Each line that contains the string "quantity" counts once; report how many such lines appear in the data, as a number only.

[[ Extracted material open ]]

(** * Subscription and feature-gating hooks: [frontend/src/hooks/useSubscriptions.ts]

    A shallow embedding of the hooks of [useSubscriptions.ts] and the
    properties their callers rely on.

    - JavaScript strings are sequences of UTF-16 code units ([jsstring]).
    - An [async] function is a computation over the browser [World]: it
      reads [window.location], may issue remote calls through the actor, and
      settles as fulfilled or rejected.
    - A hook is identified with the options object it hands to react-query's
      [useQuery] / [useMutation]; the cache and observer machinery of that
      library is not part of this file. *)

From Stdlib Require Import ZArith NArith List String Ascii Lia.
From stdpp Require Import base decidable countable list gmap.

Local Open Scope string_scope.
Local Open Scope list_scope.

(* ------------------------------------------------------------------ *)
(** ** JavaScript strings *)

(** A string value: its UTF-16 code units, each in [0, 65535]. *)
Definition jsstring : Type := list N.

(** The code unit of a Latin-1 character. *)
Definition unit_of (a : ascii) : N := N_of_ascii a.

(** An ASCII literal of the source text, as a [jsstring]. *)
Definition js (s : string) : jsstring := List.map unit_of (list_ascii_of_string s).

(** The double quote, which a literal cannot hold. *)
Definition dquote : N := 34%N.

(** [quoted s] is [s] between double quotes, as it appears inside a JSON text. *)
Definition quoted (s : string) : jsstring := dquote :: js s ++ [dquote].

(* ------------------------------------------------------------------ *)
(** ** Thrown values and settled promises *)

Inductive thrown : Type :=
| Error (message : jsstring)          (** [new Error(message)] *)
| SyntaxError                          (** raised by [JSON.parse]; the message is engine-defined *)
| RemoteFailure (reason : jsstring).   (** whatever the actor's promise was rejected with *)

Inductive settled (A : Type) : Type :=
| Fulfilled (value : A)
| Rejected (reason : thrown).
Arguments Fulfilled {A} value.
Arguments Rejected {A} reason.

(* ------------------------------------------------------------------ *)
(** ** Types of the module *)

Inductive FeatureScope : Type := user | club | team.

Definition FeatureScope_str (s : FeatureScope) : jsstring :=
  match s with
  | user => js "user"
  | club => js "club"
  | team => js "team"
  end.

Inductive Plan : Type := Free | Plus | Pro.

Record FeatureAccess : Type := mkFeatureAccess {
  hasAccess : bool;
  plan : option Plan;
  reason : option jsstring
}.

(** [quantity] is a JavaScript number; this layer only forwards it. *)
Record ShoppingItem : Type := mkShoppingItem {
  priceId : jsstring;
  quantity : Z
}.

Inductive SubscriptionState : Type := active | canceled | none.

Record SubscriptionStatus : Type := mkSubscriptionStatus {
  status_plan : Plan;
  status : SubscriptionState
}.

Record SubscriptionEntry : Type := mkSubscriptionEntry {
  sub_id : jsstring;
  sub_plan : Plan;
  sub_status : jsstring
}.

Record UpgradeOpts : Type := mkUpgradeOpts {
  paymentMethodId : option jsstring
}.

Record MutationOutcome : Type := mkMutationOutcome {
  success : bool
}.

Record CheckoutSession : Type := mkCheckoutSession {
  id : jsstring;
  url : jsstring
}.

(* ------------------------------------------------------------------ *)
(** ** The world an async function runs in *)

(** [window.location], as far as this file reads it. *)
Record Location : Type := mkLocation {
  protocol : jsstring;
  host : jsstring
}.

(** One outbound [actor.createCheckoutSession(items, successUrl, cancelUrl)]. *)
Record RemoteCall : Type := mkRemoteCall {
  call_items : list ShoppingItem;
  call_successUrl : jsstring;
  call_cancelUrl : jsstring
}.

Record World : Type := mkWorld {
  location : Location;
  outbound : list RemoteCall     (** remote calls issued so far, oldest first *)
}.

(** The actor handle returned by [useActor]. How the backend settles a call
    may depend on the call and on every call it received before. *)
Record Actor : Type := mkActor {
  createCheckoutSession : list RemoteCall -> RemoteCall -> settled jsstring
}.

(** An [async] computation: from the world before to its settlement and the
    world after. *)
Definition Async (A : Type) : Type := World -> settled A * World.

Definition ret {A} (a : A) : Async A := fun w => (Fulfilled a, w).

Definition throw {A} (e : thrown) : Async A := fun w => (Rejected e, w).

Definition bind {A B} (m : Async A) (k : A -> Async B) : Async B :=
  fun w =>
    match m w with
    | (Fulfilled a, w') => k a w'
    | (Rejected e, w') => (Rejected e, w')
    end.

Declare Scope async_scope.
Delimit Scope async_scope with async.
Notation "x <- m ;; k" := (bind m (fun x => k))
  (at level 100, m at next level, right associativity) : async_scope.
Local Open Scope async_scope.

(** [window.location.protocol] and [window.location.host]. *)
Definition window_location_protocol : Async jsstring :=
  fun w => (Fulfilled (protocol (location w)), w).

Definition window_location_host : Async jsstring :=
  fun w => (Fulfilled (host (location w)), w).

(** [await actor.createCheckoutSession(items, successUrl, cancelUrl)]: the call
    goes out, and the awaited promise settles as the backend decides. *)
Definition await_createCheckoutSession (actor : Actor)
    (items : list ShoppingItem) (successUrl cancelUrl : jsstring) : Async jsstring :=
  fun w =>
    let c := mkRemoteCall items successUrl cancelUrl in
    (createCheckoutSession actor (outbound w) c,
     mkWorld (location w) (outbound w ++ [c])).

[[ Extracted material closed ]]

Expected answer
2